Language Guide

This is a brief language guide to describe Bosatsu syntax.

Literals

Signed big integers

Like Python, Bosatsu supports literal signed big integers.

x = 1
y = 42
z = -1024

Unicode strings

Bosatsu files are UTF-8 files and between " or ' characters we can create any unicode string:

message1 = 'bar'
message2 = "this has 'single quotes'"

There is string interpolation syntax:

profile = 'my favorite animal is ${animal}'

Where animal would be any expression that has type String.

Lists

Like Python, Bosatsu supports a syntax for literal lists:

favorite_animals = ["elephant", "humpback whale", "dog"]

Unlike Python, but like all of Bosatsu, lists are immutable values. In addition to ability to construct lists from items, we can also “splice” in other lists:

new_favorites = ["mammoth", *favorite_animals]

Just as we can build up lists literally, we can also use match to tear them down which we discuss more later:

top_animal = match new_favorites:
  [most_fav, *rest]: most_fav
  []: "no favorites, :("

Variables

All bindings start with a lowercase character and do not contain whitespace.

All bindings point to immutable values, because all values are immutable in Bosatsu.
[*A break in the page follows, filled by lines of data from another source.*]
Lemma is_due_mono (a b : N) (x : Timer) :
  (a ≤ b)%N → is_due a x = true → is_due b x = true.
Proof. unfold is_due. rewrite !N.leb_le. lia. Qed.

Lemma filter_pending_twice (a b : N) (ts : list Timer) :
  (a ≤ b)%N →
  List.filter (fun x => negb (is_due b x))
    (List.filter (fun x => negb (is_due a x)) ts)
  = List.filter (fun x => negb (is_due b x)) ts.
Proof.
  intros Hab. induction ts as [|x ts IH]; [done|]. cbn.
  destruct (is_due a x) eqn:Ha; cbn.
  - by rewrite (is_due_mono a b x Hab Ha).
  - destruct (is_due b x); cbn; by rewrite IH.
Qed.

Lemma fired_in_two_steps (a b : N) (ts : list Timer) :
  (a ≤ b)%N →
  fired b ts
  = fired a ts || fired b (List.filter (fun x => negb (is_due a x)) ts).
Proof.
  intros Hab. unfold fired. induction ts as [|x ts IH]; [done|]. cbn.
  destruct (is_due a x) eqn:Ha; cbn.
  - by rewrite (is_due_mono a b x Hab Ha).
  - destruct (is_due b x); cbn; [by rewrite orb_true_r | exact IH].
Qed.

(** X15. Letting time pass in two steps is the same as letting it pass
    in one: for [t1 <= t2], advancing to [t1] and then to [t2] gives the
    world that advancing to [t2] gives. Passing time never issues a
    request and never touches any state cell but the notification. *)
Theorem X15_advance_composes (t1 t2 : N) (w : World) :
  (t1 ≤ t2)%N →
  advance t2 (advance t1 w) = advance t2 w
  ∧ requests (advance t2 w) = requests w
  ∧ same_inputs w (advance t2 w)
  ∧ same_result w (advance t2 w)
  ∧ gradeRanges (state (advance t2 w)) = gradeRanges (state w)
  ∧ isUploading (state (advance t2 w)) = isUploading (state w).
Proof.
  intros H12. split.
  - rewrite (advance_world t2 (advance t1 w)), (advance_world t2 w).
    rewrite (advance_world t1 w). cbv zeta.
    cbn [clock timers inputRef requests saved state].
    replace (N.max (N.max (clock w) t1) t2) with (N.max (clock w) t2) by lia.
    rewrite filter_pending_twice by lia.
    rewrite (fired_in_two_steps (N.max (clock w) t1) (N.max (clock w) t2)
               (timers w)) by lia.
    destruct (fired (N.max (clock w) t1) (timers w));
      destruct (fired (N.max (clock w) t2)
                  (List.filter
                     (fun x => negb (is_due (N.max (clock w) t1) x))
                     (timers w)));
      reflexivity.
  - rewrite (advance_world t2 w). cbv zeta. unfold same_inputs, same_result.
    cbn [clock timers inputRef requests saved state].
    destruct (fired (N.max (clock w) t2) (timers w)); repeat split.
Qed.

Lemma X15_advance_composes_witness :
  let w := notify_twice initialWorld 0 "Please select a file first" "error"
             1500 "File processed successfully!" "success" in
  advance 6000 (advance 4000 w) = advance 6000 w.
Proof.
  intros w.
  assert (H : (4000 ≤ 6000)%N) by lia.
  exact (proj1 (X15_advance_composes 4000 6000 w H)).
Defined.

(** X16. A notification shown when no earlier timer is pending any more
    is displayed for exactly 4000 ms: at every time before [t + 4000]
    it is still displayed with its timer pending, and from [t + 4000] on
    nothing is displayed and no timer is left. *)
Theorem X16_lone_notification_lifetime
    (w : World) (t : N) (m k : string) (later : N) :
  (clock w ≤ t)%N →
  (∀ x, x ∈ timers w → (due x ≤ t)%N) →
  (t ≤ later)%N →
  let shown := exec (showNotification m k) (advance t w) in
  notification (state (advance later shown))
  = (if (later <? t + 4000)%N then {| message := m; type := k |}
     else no_notification)
  ∧ timers (advance later shown)
    = (if (later <? t + 4000)%N then [clearing_timer t] else []).
Proof.
  intros Hclock Hdue Hlater shown.
  assert (Hnone : List.filter (fun x => negb (is_due (N.max (clock w) t) x))
                    (timers w) = []).
  { induction (timers w) as [|x ts IH]; [done|]. cbn.
    assert (Hx : is_due (N.max (clock w) t) x = true).
    { apply N.leb_le. specialize (Hdue x (list_elem_of_here _ _)). lia. }
    rewrite Hx. cbn. apply IH. intros y Hy. apply Hdue. by right. }
  assert (Htimers : timers shown = [clearing_timer t]).
  { unfold shown. rewrite timers_showNotification, (advance_world t w).
    cbv zeta. cbn [timers clock]. rewrite Hnone.
    by rewrite N.max_r by lia. }
  assert (Hc : clock shown = t).
  { unfold shown. rewrite clock_showNotification, (advance_world t w).
    cbv zeta. cbn [clock]. lia. }
  rewrite (advance_world later shown). cbv zeta.
  cbn [state timers]. rewrite Htimers, Hc, N.max_r by lia.
  unfold fired, is_due, clearing_timer. cbn [existsb List.filter due orb negb].
  destruct (N.ltb_spec later (t + 4000)) as [Hlt|Hge].
  - assert (Hleb : (t + 4000 <=? later)%N = false) by (apply N.leb_gt; lia).
    rewrite Hleb. split; [|done]. unfold shown. reflexivity.
  - assert (Hleb : (t + 4000 <=? later)%N = true) by (apply N.leb_le; lia).
    rewrite Hleb. split; [|done]. reflexivity.
Qed.

Lemma X16_lone_notification_lifetime_witness :
  let shown := exec (showNotification "File processed successfully!" "success")
                 (advance 250 initialWorld) in
  notification (state (advance 4249 shown))
  = {| message := "File processed successfully!"; type := "success" |}
  ∧ timers (advance 4249 shown) = [clearing_timer 250].
Proof.
  intros shown.
  assert (H1 : (clock initialWorld ≤ 250)%N) by (cbn; lia).
  assert (H2 : ∀ x, x ∈ timers initialWorld → (due x ≤ 250)%N)
    by (intros x Hx; cbn in Hx; by apply elem_of_nil in Hx).
  assert (H3 : (250 ≤ 4249)%N) by lia.
  exact (X16_lone_notification_lifetime initialWorld 250
           "File processed successfully!" "success" 4249 H1 H2 H3).
Defined.

(** *** What [submit()] lets through *)

Lemma handleUpload_accepts (w : World) (file : File) :
  selectedFile (state w) = Some file →
  total_refused (expectedTotal (state w)) = false →
  subject_refused (subjectCode (state w)) = false →
  exec handleUpload w
  = exec (fetch (upload_request file (expectedTotal (state w))
                   (subjectCode (state w))))
      (exec (setIsUploading true) w).
Proof.
  unfold total_refused, subject_refused, upload_request, handleUpload.
  intros Hfile Htotal Hsubject. run. rewrite Hfile, Htotal, Hsubject.
  run. by rewrite Hfile.
Qed.

Lemma handleUpload_refuses_total (w : World) (file : File) :
  selectedFile (state w) = Some file →
  total_refused (expectedTotal (state w)) = true →
  exec handleUpload w
  = exec (showNotification
            "Please enter a valid expected total number of students" "error") w.
Proof.
  unfold total_refused, handleUpload.
  intros Hfile Htotal. run. rewrite Hfile, Htotal. cbn [snd]. by rewrite Hfile.
Qed.

Lemma subject_refused_trim (s : string) :
  trim s ≠ "" → subject_refused s = false.
Proof.
  intros Hne. unfold subject_refused.
  destruct (String.eqb s "" || String.eqb (trim s) "") eqn:Htest; [|done].
  by apply trim_empty_test in Htest.
Qed.

Lemma digit_not_white (c : ascii) : is_digit c = true → is_white c = false.
Proof. destruct c as [[] [] [] [] [] [] [] []]; vm_compute; congruence. Qed.

Lemma digit_zero (c : ascii) (d : N) :
  digit_of 10 c = Some d → (d =? 0)%N = Ascii.eqb c "0".
Proof.
  destruct c as [[] [] [] [] [] [] [] []]; vm_compute;
    intros H; try discriminate H; by injection H as <-.
Qed.

Lemma trimStart_id (s : string) : starts_white s = false → trimStart s = s.
Proof. destruct s as [|c r]; [done|]. cbn. by intros ->. Qed.

Lemma ends_white_cons (c : ascii) (r : string) :
  ends_white (String c r) = if String.eqb r "" then is_white c else ends_white r.
Proof. by destruct r. Qed.

Lemma trimEnd_id (s : string) : ends_white s = false → trimEnd s = s.
Proof.
  induction s as [|c r IH]; [done|]. rewrite ends_white_cons. cbn [trimEnd].
  destruct r as [|c' r'].
  - cbn. by intros ->.
  - cbn [String.eqb]. intros Hr. rewrite (IH Hr). cbn [String.eqb].
    by rewrite andb_false_r.
Qed.

Lemma trim_id (s : string) :
  starts_white s = false → ends_white s = false → trim s = s.
Proof.
  intros Hs He. unfold trim. rewrite (trimStart_id s Hs). by apply trimEnd_id.
Qed.

Lemma all_digits_ends (s : string) : all_digits s = true → ends_white s = false.
Proof.
  induction s as [|c r IH]; [done|]. cbn [all_digits].
  intros [Hc Hr]%andb_prop. rewrite ends_white_cons.
  destruct (String.eqb r ""); [by apply digit_not_white | by apply IH].
Qed.

Lemma all_digits_starts (s : string) : all_digits s = true → starts_white s = false.
Proof.
  destruct s as [|c r]; [done|]. cbn. intros [Hc _]%andb_prop.
  by apply digit_not_white.
Qed.

(** A run of digits is read to its end; the value read is zero exactly
    when the run continues a zero with zeros. *)
Lemma scan_all_digits (s : string) (acc : N) (n : nat) :
  all_digits s = true →
  ∃ v, scan_digits 10 s acc n = (v, n + String.length s, "")
       ∧ (v =? 0)%N = (acc =? 0)%N && all_zeros s.
Proof.
  revert acc n. induction s as [|c r IH]; intros acc n Hs.
  - exists acc. cbn. rewrite Nat.add_0_r, andb_true_r. done.
  - cbn [all_digits] in Hs. apply andb_prop in Hs as [Hc Hr].
    unfold is_digit in Hc. cbn [scan_digits all_zeros String.length].
    destruct (digit_of 10 c) as [d|] eqn:Hd; [|done].
    destruct (IH (10 * acc + d)%N (S n) Hr) as (v & Hscan & Hzero).
    exists v. split; [rewrite Hscan; f_equal; f_equal; lia|].
    rewrite Hzero, <- (digit_zero c d Hd), andb_assoc. f_equal.
    destruct (N.eqb_spec (10 * acc + d) 0), (N.eqb_spec acc 0),
      (N.eqb_spec d 0); cbn; first [done | lia].
Qed.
Bindings, however, are almost like mutable variables due to the ability to shadow:


def increment_by_2(x): x = add(x, 1) x = add(x, 1) x

This is a legal program. Don’t think of x being mutated (since it isn’t if it is captured by an anonymous function). Think of each new line being a new variable that happens to have the same value.

Note this is a difference from python: in python capturing works by reference, not by value, so if the original value is changed, so is the capture. Not so in Bosatsu: lexical scope is always in play.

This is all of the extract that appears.